The Russian invasion of Ukraine has prompted a rush to provide loans to help tiny Moldova deal with the financial blow of the war raging beside it. Things are so dangerous that the International Monetary Fund is now calling on states to send cash.
The conflict is increasing pressure on the former Soviet nation as it begins to try to correct bribery and other structural problems. Moldova is somehow still trapped between two worlds. It hopes to join the European Union, but is still energetically tied to Moscow. Tensions are also rising in pro-Russian separatist Transnistrian territory, raising concerns that Moldova could be embroiled in a wider conflict.
The war in Ukraine could potentially push Moldova into a decisive break with the past.
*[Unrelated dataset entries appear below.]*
Definition contains_scanopy_keys (m : StripeSubscriptionMetadata) : bool :=
  bool_decide (is_Some (pause_duration_days m)) || bool_decide (is_Some (paused_at m))
  || bool_decide (is_Some (trial_extended_days m)) || bool_decide (is_Some (cancel_reason m))
  || bool_decide (is_Some (cancel_save_offer_shown m))
  || bool_decide (is_Some (cancel_save_offer_redeemed m)).

Definition next_renewal_from_subscription (s : Subscription) : option DateTime :=
  match items s with [] => None | i :: _ => from_timestamp codec (current_period_end i) end.
End Metadata.

(** ** Credit for a pause *)

Record PauseCredit := { credit_cents : Z; actual_paused_secs : Z }.

(** The price of a period after the save-offer discount, in [f64]. *)
Definition discounted_price (gross percent_off : Z) : Z :=
  as_i64 (fround f64 (fmul f64 (of_int f64 gross)
    (fsub f64 (of_int f64 1) (fdiv f64 (of_int f64 percent_off) (of_int f64 100))))).

Definition effective_price (now : DateTime) (o : Organization) (gross : Z) : Z :=
  match discount_percent_off (o_base o), discount_active_until (o_base o) with
  | Some percent_off, Some active_until =>
      if now <? active_until then discounted_price gross percent_off else gross
  | _, _ => gross
  end.

Definition compute_pause_credit (codec : Codec) (now : DateTime) (s : Subscription) (o : Organization)
    : option PauseCredit :=
  let meta := from_stripe codec (metadata s) in
  paused_at_ts ← paused_at meta;
  item ← head (items s);
  let raw_elapsed := Z.max (now / 1000 - paused_at_ts) 0 in
  let cap_secs := match pause_duration_days meta with Some d => d * 86400 | None => raw_elapsed end in
  let actual := Z.min raw_elapsed cap_secs in
  let period_secs := current_period_end item - current_period_start item in
  if period_secs <=? 0 then None
  else
    let effective := effective_price now o (default 0 (unit_amount item)) in
    let credit := (effective * actual) `quot` period_secs in
    let credit := if (- 2 ^ 63 <=? credit) && (credit <? 2 ^ 63) then credit else 0 in
    if 0 <? credit then Some {| credit_cents := credit; actual_paused_secs := actual |} else None.

(** ** Webhooks *)

Record BillingState := {
  orgs : gmap Uuid Organization;
  published : list (Uuid * BillingOperation);
  cancelled_subs : list string;
  credits : list (string * Z)
}.

Inductive BillingError := NoOrganizationId | NoPlan | BadPlan | BadOrganizationId | ProviderError.

Abbreviation BM := (SM BillingState BillingError).

(** What a handler gets from outside: the clock, the owners of an organization,
    and the provider's answers. *)
Record WebhookEnv := {
  now : DateTime;
  has_owner : Uuid → bool;
  subscriptions_of : string → option (list Subscription);
  cancel_ok : string → bool;
  credit_ok : bool;
  has_payment_methods : string → option bool
}.

Section Webhooks.
Context (codec : Codec) (env : WebhookEnv).

Definition publish (id : Uuid) (op : BillingOperation) : BM unit :=
  put (λ st, {| orgs := handle_billing (now env) id op (orgs st);
                published := published st ++ [(id, op)];
                cancelled_subs := cancelled_subs st; credits := credits st |}).

Definition publish_onboarding (id : Uuid) (s : OnboardingStep) : BM unit :=
  put (λ st, {| orgs := handle_onboarding id s (orgs st); published := published st;
                cancelled_subs := cancelled_subs st; credits := credits st |}).

Definition when {A} (b : bool) (m : BM A) : BM unit := if b then m ;; mret tt else mret tt.

Definition orfail {A} (e : BillingError) (o : option A) : BM A :=
  match o with Some a => mret a | None => throw e end.

Definition timestamp_or_now (t : option Z) : DateTime := default (now env) (t ≫= from_timestamp codec).

Definition live_status (s : SubscriptionStatus) : bool :=
  match s with SubActive | SubTrialing => true | _ => false end.

(** A scheduled cancellation. *)
Definition cancellation_scheduled (id : Uuid) (prior_status : option PlanStatus)
    (meta : StripeSubscriptionMetadata) (s : Subscription) (period_end_ts : Z) : BM unit :=
  let '(feedback, comment, reason) := extract_cancellation_details (cancellation_details s) in
  let has_user_feedback := bool_decide (is_Some feedback) || bool_decide (is_Some comment) in
  if negb (same prior_status (Some PendingCancellation)) then
    when (has_owner env id) (
      publish id (CancellationInitiated (cancel_reason meta) feedback reason comment
        (default [] (cancel_save_offer_shown meta)) (cancel_save_offer_redeemed meta)
        (timestamp_or_now (Some period_end_ts))) ;;
      when has_user_feedback (publish id (CancellationFeedbackProvided feedback reason comment)))
  else when (has_user_feedback && has_owner env id)
         (publish id (CancellationFeedbackProvided feedback reason comment)).

(** Checkout, trial start and trial end. *)
Definition lifecycle_events (id : Uuid) (prior_status : option PlanStatus) (prior_was_free : bool)
    (p : BillingPlan) (s : Subscription) : BM unit :=
  let is_trialing := same (status s) SubTrialing in
  when (bool_decide (prior_status = None) || prior_was_free) (
    publish id (CheckoutCompleted p (included_networks (config p)) (included_seats (config p))
      (mrr_from_subscription s) is_trialing (next_renewal_from_subscription codec s)) ;;
    when is_trialing (publish id (TrialStarted p (timestamp_or_now (trial_end s)) (trial_days (config p))))) ;;
  when (same prior_status (Some Trialing) && same (status s) SubActive)
    (publish id (TrialEnded p true (next_renewal_from_subscription codec s))).

(** Other live subscriptions of the customer are cancelled. *)
Definition cancel_duplicates (o : Organization) (s : Subscription) : BM unit :=
  match stripe_customer_id (o_base o) with
  | None => mret tt
  | Some customer =>
      all ← orfail ProviderError (subscriptions_of env customer);
      for_each (λ old _,
        if cancel_ok env (sub_id old)
        then put (λ st, {| orgs := orgs st; published := published st;
                           cancelled_subs := cancelled_subs st ++ [sub_id old]; credits := credits st |})
        else throw ProviderError)
        (List.filter (λ x, negb (String.eqb (sub_id x) (sub_id s)) && live_status (status x)) all) tt
  end.

(** A failure of the credit is logged. *)
Definition apply_pause_credit_if_due (s : Subscription) (o : Organization) : BM unit :=
  match compute_pause_credit codec (now env) s o, stripe_customer_id (o_base o) with
  | Some c, Some customer =>
      when (credit_ok env)
        (put (λ st, {| orgs := orgs st; published := published st; cancelled_subs := cancelled_subs st;
                       credits := credits st ++ [(customer, credit_cents c)] |}))
  | _, _ => mret tt
  end.

(** Transitions of the subscription against the row as it was read. *)
Definition transition_events (o : Organization) (p : BillingPlan) (meta : StripeSubscriptionMetadata)
    (s : Subscription) : BM unit :=
  let id := o_id o in
  let prior_status := plan_status (o_base o) in
  let owner := has_owner env id in
  match pause_collection s with
  | Some resumes_at =>
      when (negb (same prior_status (Some Paused)) && owner)
        (publish id (SubPaused p (default 0 (pause_duration_days meta)) (timestamp_or_now resumes_at)))
  | None =>
      when (same prior_status (Some Paused) && owner)
        (apply_pause_credit_if_due s o ;; publish id (Resumed false))
  end ;;
  match trial_extended_days meta with
  | Some days =>
      when (negb (trial_extended_used (o_base o)) && owner)
        (publish id (TrialExtended days (timestamp_or_now (trial_end s))))
  | None => mret tt
  end ;;
  when (same prior_status (Some PendingCancellation) && bool_decide (cancel_at s = None) && owner)
    (publish id (Reactivated (same (status s) SubTrialing) (next_renewal_from_subscription codec s))).

Definition handle_subscription_update (s : Subscription) : BM unit :=
  org_id ← orfail NoOrganizationId (metadata s !! "organization_id");
  plan_str ← orfail NoPlan (metadata s !! "plan");
  p ← orfail BadPlan (parse_plan codec plan_str);
  id ← orfail BadOrganizationId (parse_uuid codec org_id);
  st ← get;
  match orgs st !! id with
  | None => mret tt
  | Some o =>
      let prior_plan := default get_free_plan (plan (o_base o)) in
      let prior_status := plan_status (o_base o) in
      let meta := from_stripe codec (metadata s) in
      match cancel_at s with
      | Some t => cancellation_scheduled id prior_status meta s t
      | None =>
          when (has_owner env id && (is_free prior_plan || bool_decide (prior_status = None))
                && not_onboarded o PlanSelected) (publish_onboarding id PlanSelected) ;;
          when (has_owner env id) (lifecycle_events id prior_status (is_free prior_plan) p s) ;;
          cancel_duplicates o s ;;
          when (bool_decide (is_Some prior_status) && negb (String.eqb (plan_name prior_plan) (plan_name p))
                && has_owner env id)
            (publish id (PlanChanged prior_plan p (is_free p) (next_renewal_from_subscription codec s))) ;;
          transition_events o p meta s
      end
  end.

Definition handle_trial_will_end (s : Subscription) : BM unit :=
  if bool_decide (is_Some (cancel_at s)) then mret tt
  else
    let meta := from_stripe codec (metadata s) in
    id ← orfail NoOrganizationId (m_organization_id meta);
    p ← orfail NoPlan (m_plan meta);
    st ← get;
    match orgs st !! id with
    | None => mret tt
    | Some o => when (has_owner env id) (publish id (TrialWillEnd p (has_payment_method (o_base o))))
    end.

(** The organization of a customer; ids are unique. *)
Definition org_of_customer (customer : string) (st : BillingState) : option Organization :=
  snd <$> head (List.filter (λ kv, same (stripe_customer_id (o_base kv.2)) (Some customer))
                  (map_to_list (orgs st))).

Definition handle_payment_method_attached (customer : string) : BM unit :=
  st ← get;
  match org_of_customer customer st with
  | None => mret tt
  | Some o => publish (o_id o) PaymentMethodAdded
  end.

Definition handle_payment_method_detached (customer : string) : BM unit :=
  st ← get;
  match org_of_customer customer st with
  | None => mret tt
  | Some o =>
      remaining ← orfail ProviderError (has_payment_methods env customer);
      if (remaining : bool) then mret tt else publish (o_id o) PaymentMethodRemoved
  end.

(** The deletion of a subscription, with the side effects the handler spawns. *)
Definition handle_subscription_deleted (s : Subscription) : BM unit :=
  org_id ← orfail NoOrganizationId (metadata s !! "organization_id");
  id ← orfail BadOrganizationId (parse_uuid codec org_id);
  if bool_decide (is_Some (pause_collection s)) then mret tt
  else
    st ← get;
    match orgs st !! id with
    | None => mret tt
    | Some o =>
        let '(feedback, comment, reason) := extract_cancellation_details (cancellation_details s) in
        let tenure_days := Z.max ((now env - o_created_at o) `quot` 86400000) 0 in
        let cancelled := when (has_owner env id)
          (publish id (SubscriptionCancelled (default get_free_plan (plan (o_base o))) None feedback reason
             None comment
             (timestamp_or_now (Some (match ended_at s, canceled_at s, cancel_at s with
                | Some t, _, _ | None, Some t, _ | None, None, Some t => t
                | None, None, None => now env / 1000 end)))
             (same (plan_status (o_base o)) (Some Trialing)) (mrr_from_subscription s) tenure_days)) in
        match stripe_customer_id (o_base o) with
        | None => cancelled
        | Some customer =>
            match subscriptions_of env customer with
            | None => mret tt
            | Some all =>
                if existsb (λ x, negb (String.eqb (sub_id x) (sub_id s)) && live_status (status x)) all
                then mret tt else cancelled
            end
        end
    end.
The government has stepped up its bid to join the EU and, since February, has the technical capacity to switch from Russian to European electricity and gas networks.
However, with annual inflation at 22%, with growth collapsing from 14% after the pandemic in 2021 to a projected 0.3% this year and with exports and remittances halted, the conflict could still to destabilize the nation of 2.6 million people.
The danger, according to Rodgers Chawani, the IMF’s permanent representative in Moldova, is that they will borrow so much to save the country from external shocks that there will be nothing left for internal reforms.
“At what point will they be able to focus on their own agenda?” Chawani asked, worrying that, as institutions like the IMF could only lend, the accumulated debt would consume future revenue that would have to be spent on growth.
“The problem is that they could be overburdened,” he said, speaking at his office in Chisinau, the capital of Moldova. “That’s why we ask bilateral donors to offer more grants.”